# What you will do
Reproduce exactly, and only, the lines running from the start of the entries below to the line containing "let gs := snapshot gm in".

# Exercise materials
[Start of Attachment]
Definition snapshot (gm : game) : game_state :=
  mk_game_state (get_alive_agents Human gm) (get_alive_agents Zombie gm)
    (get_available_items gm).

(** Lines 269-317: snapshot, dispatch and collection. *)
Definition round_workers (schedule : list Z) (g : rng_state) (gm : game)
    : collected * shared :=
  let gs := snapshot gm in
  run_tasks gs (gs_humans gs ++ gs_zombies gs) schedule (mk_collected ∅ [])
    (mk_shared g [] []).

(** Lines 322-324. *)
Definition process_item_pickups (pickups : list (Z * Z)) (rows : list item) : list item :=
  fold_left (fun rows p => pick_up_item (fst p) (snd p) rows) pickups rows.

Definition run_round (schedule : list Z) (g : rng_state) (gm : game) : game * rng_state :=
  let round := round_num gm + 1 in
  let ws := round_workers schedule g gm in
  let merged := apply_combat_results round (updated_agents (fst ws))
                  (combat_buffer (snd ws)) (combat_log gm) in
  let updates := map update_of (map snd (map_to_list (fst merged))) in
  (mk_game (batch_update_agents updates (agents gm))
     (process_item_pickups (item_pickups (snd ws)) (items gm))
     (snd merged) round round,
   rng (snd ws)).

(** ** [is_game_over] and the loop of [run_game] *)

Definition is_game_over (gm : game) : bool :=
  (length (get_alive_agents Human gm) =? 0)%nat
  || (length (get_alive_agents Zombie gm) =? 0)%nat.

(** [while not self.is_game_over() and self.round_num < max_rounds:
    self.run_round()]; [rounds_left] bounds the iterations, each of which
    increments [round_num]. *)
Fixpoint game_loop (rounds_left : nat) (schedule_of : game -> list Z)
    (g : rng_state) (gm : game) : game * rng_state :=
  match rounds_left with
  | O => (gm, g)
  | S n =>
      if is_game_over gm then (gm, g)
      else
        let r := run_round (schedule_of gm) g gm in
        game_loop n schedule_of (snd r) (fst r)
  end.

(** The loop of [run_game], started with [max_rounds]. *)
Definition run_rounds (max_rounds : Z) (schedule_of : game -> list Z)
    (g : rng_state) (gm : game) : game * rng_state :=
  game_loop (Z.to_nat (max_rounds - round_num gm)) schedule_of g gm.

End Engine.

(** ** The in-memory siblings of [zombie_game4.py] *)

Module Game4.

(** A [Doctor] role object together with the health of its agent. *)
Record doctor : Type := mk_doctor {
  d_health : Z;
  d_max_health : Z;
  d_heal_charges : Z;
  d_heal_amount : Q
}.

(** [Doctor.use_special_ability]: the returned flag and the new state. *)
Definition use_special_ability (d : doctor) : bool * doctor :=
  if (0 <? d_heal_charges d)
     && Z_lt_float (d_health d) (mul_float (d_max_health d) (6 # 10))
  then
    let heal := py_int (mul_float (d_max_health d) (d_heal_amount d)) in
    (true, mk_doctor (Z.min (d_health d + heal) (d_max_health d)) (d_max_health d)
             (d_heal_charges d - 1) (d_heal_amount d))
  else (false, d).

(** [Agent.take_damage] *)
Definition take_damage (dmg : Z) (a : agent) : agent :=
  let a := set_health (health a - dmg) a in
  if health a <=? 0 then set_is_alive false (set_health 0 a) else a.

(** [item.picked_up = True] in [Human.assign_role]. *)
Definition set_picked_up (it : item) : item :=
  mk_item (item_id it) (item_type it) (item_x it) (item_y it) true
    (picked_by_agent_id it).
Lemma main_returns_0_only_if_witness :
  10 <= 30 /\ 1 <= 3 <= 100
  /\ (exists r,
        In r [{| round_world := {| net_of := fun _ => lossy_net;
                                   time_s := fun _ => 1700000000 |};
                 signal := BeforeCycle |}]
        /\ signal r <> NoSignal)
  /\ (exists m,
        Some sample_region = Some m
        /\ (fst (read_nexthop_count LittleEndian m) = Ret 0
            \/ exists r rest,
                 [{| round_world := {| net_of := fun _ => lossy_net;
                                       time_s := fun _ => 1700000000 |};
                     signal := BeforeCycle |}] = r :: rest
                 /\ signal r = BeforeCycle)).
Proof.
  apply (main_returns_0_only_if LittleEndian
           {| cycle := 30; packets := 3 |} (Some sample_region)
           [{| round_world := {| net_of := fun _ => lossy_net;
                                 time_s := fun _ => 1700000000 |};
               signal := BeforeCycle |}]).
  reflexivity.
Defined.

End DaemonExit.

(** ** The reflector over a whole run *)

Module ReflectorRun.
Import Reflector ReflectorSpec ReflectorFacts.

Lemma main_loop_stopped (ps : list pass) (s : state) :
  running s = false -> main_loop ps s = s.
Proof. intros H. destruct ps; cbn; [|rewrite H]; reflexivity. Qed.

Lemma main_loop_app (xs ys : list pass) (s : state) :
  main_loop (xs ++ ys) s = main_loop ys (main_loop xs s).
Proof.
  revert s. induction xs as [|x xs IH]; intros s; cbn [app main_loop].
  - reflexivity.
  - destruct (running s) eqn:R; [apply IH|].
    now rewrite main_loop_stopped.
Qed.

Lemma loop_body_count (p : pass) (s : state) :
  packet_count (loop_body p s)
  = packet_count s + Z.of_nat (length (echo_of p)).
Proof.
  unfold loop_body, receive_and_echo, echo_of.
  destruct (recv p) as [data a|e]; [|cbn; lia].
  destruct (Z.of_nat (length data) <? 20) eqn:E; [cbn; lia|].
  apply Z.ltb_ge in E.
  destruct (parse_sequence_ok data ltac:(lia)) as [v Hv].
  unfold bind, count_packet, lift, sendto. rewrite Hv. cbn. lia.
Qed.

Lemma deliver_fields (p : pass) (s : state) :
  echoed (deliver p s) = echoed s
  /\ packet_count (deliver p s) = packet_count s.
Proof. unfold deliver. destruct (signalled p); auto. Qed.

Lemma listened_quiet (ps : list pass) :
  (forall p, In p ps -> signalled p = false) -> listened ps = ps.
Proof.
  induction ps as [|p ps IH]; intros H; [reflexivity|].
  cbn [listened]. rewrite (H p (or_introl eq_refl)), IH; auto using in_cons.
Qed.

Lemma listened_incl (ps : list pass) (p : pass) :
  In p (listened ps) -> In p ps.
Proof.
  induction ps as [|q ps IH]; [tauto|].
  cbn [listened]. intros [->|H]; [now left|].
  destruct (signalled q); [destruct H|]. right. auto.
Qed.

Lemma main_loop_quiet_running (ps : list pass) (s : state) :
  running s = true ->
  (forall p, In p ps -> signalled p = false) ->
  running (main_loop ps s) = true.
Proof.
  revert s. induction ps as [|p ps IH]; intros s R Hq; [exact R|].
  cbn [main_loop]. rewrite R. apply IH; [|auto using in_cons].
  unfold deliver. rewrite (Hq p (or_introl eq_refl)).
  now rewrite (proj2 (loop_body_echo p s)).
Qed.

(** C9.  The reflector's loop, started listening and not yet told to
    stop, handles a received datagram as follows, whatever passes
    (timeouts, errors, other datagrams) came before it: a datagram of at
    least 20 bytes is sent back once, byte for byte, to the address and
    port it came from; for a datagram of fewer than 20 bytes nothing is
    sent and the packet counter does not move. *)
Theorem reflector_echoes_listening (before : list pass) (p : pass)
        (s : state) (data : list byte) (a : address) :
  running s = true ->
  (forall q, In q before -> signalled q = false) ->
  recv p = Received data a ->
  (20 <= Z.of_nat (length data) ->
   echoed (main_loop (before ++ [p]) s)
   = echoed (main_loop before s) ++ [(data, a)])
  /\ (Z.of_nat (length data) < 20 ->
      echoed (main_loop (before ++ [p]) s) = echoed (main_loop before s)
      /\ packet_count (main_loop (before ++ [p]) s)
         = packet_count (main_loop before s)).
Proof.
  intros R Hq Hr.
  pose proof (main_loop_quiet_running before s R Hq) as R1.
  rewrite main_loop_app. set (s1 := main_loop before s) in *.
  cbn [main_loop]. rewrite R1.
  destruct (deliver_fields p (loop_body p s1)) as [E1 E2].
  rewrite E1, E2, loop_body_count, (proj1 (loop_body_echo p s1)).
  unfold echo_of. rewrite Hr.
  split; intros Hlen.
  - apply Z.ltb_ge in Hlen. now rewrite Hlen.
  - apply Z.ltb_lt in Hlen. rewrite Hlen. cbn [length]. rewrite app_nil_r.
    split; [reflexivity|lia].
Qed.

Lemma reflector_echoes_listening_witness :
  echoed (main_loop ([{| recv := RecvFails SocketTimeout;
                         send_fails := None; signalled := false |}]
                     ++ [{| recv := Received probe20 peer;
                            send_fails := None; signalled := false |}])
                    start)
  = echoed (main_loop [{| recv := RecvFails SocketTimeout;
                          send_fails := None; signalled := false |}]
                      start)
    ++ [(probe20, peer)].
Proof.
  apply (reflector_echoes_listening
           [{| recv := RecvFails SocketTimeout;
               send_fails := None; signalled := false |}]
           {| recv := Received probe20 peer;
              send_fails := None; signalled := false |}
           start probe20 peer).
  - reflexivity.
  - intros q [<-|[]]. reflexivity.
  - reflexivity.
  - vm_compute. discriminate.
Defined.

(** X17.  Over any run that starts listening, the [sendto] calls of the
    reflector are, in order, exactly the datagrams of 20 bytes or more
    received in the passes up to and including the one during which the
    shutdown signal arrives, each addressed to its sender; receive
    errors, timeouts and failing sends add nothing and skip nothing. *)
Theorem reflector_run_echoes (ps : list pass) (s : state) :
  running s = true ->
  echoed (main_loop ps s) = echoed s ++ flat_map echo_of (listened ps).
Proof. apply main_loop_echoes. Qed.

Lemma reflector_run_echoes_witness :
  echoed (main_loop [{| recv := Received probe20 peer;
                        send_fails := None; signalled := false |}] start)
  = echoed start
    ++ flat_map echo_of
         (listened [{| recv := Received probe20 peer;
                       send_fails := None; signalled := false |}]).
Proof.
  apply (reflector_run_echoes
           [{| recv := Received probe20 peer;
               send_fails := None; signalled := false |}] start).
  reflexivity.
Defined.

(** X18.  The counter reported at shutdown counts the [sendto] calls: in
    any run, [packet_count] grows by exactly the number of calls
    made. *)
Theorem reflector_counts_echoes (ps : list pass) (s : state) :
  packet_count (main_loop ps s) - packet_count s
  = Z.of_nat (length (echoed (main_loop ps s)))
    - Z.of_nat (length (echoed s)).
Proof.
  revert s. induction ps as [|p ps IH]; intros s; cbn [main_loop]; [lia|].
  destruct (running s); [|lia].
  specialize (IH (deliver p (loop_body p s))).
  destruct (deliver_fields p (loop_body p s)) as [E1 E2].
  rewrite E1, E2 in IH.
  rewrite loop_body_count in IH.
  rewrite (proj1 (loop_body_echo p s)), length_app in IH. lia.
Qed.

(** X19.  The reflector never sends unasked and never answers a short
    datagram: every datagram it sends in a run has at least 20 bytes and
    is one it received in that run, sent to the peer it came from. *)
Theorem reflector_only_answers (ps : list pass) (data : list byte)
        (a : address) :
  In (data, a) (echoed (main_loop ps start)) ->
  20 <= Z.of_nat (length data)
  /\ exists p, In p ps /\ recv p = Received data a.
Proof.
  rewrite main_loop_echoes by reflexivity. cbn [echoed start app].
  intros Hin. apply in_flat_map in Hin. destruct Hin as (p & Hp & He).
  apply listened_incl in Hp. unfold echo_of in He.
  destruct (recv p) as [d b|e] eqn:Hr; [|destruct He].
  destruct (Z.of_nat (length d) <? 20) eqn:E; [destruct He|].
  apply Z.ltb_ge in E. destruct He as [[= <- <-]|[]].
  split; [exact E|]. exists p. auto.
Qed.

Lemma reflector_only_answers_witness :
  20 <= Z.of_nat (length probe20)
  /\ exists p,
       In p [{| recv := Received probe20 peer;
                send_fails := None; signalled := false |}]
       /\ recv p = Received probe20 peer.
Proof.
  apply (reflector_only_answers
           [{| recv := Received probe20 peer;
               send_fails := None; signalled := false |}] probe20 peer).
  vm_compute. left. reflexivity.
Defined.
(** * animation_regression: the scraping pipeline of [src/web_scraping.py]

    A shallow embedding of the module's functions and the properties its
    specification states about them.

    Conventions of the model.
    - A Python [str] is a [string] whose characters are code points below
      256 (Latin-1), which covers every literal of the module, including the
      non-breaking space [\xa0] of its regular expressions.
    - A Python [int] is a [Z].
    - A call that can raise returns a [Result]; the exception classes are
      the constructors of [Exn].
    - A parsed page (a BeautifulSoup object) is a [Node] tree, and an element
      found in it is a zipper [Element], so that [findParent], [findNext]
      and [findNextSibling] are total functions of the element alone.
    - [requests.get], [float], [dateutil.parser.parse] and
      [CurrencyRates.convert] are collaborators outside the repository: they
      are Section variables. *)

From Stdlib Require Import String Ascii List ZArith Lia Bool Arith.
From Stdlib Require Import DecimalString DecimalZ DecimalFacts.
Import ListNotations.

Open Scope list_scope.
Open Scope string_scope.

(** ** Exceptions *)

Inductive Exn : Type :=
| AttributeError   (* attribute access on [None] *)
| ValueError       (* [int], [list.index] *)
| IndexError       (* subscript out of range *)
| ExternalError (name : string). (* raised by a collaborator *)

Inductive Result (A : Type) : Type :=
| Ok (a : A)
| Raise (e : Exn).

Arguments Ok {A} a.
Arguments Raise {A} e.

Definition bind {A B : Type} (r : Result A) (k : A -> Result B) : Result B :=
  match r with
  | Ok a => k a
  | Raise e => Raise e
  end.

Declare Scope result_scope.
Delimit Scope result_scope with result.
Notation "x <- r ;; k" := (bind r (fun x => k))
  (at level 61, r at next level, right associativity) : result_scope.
[End of Attachment]
# Expected output
Definition snapshot (gm : game) : game_state :=
  mk_game_state (get_alive_agents Human gm) (get_alive_agents Zombie gm)
    (get_available_items gm).

(** Lines 269-317: snapshot, dispatch and collection. *)
Definition round_workers (schedule : list Z) (g : rng_state) (gm : game)
    : collected * shared :=
  let gs := snapshot gm in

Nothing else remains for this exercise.